── PROVIDED DATA ──

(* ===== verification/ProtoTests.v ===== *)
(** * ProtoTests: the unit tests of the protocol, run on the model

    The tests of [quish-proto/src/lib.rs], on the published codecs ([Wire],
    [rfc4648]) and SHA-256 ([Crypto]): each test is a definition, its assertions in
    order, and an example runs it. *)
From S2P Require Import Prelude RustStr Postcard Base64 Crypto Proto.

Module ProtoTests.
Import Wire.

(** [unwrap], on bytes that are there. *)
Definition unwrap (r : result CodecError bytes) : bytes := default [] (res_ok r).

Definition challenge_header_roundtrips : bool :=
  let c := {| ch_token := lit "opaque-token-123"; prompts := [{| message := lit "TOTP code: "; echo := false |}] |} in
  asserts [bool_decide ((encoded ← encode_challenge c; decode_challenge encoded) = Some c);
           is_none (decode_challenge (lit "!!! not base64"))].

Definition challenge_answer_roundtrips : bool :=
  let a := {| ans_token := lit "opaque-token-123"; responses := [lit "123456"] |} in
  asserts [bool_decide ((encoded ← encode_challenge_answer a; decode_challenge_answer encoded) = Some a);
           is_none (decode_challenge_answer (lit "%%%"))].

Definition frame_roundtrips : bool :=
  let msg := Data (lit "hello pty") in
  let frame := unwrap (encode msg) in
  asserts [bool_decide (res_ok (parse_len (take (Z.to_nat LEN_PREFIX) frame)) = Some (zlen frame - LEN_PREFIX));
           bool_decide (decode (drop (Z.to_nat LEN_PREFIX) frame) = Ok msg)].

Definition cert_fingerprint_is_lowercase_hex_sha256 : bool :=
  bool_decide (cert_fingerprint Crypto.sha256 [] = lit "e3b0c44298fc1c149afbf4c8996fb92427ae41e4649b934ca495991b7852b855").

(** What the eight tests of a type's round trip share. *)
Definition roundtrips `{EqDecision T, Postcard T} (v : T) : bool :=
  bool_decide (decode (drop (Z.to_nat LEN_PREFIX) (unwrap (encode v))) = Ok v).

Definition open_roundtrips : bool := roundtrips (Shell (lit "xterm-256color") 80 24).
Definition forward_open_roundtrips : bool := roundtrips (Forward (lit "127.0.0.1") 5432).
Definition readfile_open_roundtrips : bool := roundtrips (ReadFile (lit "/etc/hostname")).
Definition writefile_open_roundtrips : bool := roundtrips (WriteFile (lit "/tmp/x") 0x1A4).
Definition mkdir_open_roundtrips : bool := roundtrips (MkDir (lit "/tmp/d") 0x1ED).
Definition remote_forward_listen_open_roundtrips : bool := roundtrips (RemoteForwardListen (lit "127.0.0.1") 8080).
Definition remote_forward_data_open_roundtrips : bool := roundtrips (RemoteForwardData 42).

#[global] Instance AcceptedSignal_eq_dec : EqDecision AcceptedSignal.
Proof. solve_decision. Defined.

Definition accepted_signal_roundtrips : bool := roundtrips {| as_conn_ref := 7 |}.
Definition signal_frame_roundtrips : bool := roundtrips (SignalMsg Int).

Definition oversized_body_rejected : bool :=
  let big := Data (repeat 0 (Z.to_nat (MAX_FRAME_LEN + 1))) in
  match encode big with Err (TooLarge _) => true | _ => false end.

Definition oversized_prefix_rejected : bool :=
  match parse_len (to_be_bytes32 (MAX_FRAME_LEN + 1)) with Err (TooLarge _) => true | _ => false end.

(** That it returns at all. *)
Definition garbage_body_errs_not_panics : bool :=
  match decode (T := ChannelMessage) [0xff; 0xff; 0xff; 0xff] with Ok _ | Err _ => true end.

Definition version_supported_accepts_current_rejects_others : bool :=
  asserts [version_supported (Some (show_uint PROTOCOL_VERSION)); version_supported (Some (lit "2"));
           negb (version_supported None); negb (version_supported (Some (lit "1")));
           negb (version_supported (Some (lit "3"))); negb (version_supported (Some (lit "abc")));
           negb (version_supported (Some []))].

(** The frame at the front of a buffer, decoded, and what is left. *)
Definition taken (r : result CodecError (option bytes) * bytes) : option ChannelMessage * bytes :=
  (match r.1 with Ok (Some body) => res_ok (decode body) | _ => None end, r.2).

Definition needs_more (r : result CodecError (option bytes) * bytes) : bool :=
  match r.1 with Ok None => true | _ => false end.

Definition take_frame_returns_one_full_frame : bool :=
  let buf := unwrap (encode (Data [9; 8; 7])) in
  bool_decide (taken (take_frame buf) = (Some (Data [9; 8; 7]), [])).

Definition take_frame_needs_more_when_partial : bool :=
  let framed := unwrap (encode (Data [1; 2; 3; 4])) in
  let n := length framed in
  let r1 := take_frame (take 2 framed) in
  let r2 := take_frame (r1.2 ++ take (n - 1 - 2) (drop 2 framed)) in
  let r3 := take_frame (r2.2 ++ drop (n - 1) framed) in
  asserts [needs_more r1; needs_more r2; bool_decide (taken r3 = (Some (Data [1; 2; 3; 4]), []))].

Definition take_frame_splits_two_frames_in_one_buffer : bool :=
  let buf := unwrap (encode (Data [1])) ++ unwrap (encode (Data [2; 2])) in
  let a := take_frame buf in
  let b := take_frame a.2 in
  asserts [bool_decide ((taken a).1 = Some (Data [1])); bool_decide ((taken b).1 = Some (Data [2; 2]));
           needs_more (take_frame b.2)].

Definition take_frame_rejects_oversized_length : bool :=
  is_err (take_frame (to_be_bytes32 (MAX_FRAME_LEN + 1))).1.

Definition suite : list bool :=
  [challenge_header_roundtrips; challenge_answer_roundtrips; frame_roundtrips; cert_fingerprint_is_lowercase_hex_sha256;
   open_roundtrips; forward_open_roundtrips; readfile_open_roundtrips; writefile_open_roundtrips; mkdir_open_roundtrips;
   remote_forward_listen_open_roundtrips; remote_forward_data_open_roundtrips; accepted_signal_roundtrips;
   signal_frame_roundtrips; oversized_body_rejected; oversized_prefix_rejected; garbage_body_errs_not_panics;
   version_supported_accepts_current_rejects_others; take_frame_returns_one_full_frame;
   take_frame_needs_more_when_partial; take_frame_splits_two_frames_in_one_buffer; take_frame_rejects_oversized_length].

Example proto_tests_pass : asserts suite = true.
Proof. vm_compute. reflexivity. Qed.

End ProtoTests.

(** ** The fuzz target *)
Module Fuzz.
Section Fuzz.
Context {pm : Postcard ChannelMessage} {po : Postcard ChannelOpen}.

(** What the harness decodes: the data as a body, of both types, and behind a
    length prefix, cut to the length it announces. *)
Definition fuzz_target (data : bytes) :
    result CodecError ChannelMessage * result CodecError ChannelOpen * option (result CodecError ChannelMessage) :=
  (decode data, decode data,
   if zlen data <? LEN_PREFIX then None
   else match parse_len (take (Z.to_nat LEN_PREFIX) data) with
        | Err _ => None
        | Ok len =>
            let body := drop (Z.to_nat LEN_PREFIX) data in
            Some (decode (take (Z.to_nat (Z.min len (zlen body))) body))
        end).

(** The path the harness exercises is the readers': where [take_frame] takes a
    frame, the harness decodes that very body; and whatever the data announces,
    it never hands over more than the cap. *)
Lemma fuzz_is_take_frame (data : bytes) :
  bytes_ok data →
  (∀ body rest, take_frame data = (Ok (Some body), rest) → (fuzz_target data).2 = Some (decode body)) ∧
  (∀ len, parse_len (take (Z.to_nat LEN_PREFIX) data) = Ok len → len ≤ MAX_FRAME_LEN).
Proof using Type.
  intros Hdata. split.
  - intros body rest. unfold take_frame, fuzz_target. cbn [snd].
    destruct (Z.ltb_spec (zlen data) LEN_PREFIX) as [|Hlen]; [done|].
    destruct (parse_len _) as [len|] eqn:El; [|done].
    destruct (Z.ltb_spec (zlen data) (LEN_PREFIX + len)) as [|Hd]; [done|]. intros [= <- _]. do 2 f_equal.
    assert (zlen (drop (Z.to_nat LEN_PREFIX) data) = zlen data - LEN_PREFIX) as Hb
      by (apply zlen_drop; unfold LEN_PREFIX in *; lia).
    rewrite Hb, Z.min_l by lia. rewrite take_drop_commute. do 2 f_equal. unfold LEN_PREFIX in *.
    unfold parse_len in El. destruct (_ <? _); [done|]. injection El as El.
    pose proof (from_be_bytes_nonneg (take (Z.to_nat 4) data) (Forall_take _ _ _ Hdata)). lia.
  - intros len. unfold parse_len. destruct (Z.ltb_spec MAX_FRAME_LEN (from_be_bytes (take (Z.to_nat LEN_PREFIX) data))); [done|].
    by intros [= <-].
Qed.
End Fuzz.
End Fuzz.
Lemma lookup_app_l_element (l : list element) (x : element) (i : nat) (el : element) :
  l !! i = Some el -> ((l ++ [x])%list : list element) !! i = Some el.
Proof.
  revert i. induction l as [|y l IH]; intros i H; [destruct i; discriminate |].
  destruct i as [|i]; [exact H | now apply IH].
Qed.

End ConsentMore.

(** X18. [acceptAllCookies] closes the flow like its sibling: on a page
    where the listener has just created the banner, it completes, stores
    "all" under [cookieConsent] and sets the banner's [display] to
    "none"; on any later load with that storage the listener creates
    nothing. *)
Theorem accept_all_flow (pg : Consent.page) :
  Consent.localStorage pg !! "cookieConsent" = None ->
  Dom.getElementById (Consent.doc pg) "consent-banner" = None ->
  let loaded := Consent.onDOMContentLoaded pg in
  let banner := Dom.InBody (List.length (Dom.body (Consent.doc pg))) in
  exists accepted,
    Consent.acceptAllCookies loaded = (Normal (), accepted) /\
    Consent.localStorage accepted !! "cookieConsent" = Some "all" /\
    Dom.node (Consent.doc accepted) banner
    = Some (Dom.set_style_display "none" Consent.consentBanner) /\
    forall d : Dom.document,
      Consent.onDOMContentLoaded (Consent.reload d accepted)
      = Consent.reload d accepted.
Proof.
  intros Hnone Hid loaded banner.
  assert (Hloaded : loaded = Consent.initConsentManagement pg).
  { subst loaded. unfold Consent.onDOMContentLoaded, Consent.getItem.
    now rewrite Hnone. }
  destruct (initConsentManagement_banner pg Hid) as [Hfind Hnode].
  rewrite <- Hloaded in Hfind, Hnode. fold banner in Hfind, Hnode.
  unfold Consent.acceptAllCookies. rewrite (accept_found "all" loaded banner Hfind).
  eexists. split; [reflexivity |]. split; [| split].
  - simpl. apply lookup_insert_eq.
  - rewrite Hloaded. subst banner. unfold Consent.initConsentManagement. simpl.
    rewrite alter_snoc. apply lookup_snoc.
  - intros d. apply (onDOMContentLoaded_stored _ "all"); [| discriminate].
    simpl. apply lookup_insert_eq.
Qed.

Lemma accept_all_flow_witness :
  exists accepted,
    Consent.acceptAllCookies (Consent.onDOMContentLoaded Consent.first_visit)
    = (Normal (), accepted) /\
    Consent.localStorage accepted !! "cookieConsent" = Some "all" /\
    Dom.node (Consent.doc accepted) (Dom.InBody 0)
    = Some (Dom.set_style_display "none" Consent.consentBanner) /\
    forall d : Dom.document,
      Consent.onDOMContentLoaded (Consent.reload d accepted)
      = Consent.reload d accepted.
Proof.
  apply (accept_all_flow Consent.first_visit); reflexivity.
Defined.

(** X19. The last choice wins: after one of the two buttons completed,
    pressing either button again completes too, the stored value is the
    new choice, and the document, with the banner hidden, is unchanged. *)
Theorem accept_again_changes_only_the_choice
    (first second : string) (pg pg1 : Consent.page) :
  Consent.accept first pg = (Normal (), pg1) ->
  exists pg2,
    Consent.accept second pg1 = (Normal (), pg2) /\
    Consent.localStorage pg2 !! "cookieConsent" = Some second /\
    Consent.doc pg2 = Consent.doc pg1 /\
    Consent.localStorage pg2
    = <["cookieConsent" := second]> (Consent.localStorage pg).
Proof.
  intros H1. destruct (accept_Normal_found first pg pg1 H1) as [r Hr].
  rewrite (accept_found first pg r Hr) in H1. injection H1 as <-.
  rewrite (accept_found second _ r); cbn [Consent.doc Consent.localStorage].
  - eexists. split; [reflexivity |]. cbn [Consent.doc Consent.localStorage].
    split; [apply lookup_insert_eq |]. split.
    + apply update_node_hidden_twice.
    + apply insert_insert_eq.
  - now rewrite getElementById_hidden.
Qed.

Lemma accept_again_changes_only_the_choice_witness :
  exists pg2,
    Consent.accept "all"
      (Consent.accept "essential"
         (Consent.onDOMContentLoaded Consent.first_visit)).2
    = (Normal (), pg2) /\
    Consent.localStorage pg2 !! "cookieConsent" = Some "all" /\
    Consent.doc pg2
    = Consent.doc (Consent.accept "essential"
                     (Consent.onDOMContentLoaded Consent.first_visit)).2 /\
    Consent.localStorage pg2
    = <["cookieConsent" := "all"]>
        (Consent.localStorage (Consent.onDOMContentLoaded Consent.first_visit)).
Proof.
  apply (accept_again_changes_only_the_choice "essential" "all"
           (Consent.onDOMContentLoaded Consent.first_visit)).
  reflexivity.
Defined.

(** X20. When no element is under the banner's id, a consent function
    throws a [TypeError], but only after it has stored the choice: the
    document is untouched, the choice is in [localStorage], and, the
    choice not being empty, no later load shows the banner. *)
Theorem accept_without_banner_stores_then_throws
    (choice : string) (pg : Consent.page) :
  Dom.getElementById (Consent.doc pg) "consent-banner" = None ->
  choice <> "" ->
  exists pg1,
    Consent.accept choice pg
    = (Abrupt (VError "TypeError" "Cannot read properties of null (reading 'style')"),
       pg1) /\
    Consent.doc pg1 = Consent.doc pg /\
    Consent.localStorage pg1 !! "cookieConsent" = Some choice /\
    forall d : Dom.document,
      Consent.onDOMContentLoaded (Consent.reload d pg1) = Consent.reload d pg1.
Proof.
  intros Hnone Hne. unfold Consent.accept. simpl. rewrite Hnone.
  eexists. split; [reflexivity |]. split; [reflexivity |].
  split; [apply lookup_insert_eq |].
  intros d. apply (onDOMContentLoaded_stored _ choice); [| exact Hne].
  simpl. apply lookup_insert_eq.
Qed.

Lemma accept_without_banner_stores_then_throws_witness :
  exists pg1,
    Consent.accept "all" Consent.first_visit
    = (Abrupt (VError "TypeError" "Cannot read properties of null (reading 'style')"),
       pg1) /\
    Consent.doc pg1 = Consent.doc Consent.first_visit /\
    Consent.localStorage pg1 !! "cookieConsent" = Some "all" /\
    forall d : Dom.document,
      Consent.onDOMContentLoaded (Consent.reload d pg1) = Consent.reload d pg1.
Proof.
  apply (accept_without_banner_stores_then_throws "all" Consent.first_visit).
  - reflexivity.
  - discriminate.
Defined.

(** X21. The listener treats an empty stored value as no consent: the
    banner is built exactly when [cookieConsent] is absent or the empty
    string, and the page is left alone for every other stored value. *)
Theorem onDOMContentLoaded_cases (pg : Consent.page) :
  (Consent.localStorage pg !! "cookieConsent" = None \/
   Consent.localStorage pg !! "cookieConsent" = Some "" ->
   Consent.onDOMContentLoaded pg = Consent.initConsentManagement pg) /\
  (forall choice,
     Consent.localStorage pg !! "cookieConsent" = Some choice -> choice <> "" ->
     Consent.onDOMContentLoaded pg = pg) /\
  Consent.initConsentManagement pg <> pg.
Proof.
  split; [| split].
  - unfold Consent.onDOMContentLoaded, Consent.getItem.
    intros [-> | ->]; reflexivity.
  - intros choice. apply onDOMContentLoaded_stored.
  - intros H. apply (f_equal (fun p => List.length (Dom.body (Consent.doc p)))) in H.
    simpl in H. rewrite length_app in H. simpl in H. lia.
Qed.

───

■ **WORK ITEM**
Please return exactly the lines from the opening line of the data above through the line with "(** What the eight", both included and nothing else.

■ **FINISHED EXERCISE**
(* ===== verification/ProtoTests.v ===== *)
(** * ProtoTests: the unit tests of the protocol, run on the model

    The tests of [quish-proto/src/lib.rs], on the published codecs ([Wire],
    [rfc4648]) and SHA-256 ([Crypto]): each test is a definition, its assertions in
    order, and an example runs it. *)
From S2P Require Import Prelude RustStr Postcard Base64 Crypto Proto.

Module ProtoTests.
Import Wire.

(** [unwrap], on bytes that are there. *)
Definition unwrap (r : result CodecError bytes) : bytes := default [] (res_ok r).

Definition challenge_header_roundtrips : bool :=
  let c := {| ch_token := lit "opaque-token-123"; prompts := [{| message := lit "TOTP code: "; echo := false |}] |} in
  asserts [bool_decide ((encoded ← encode_challenge c; decode_challenge encoded) = Some c);
           is_none (decode_challenge (lit "!!! not base64"))].

Definition challenge_answer_roundtrips : bool :=
  let a := {| ans_token := lit "opaque-token-123"; responses := [lit "123456"] |} in
  asserts [bool_decide ((encoded ← encode_challenge_answer a; decode_challenge_answer encoded) = Some a);
           is_none (decode_challenge_answer (lit "%%%"))].

Definition frame_roundtrips : bool :=
  let msg := Data (lit "hello pty") in
  let frame := unwrap (encode msg) in
  asserts [bool_decide (res_ok (parse_len (take (Z.to_nat LEN_PREFIX) frame)) = Some (zlen frame - LEN_PREFIX));
           bool_decide (decode (drop (Z.to_nat LEN_PREFIX) frame) = Ok msg)].

Definition cert_fingerprint_is_lowercase_hex_sha256 : bool :=
  bool_decide (cert_fingerprint Crypto.sha256 [] = lit "e3b0c44298fc1c149afbf4c8996fb92427ae41e4649b934ca495991b7852b855").

(** What the eight tests of a type's round trip share. *)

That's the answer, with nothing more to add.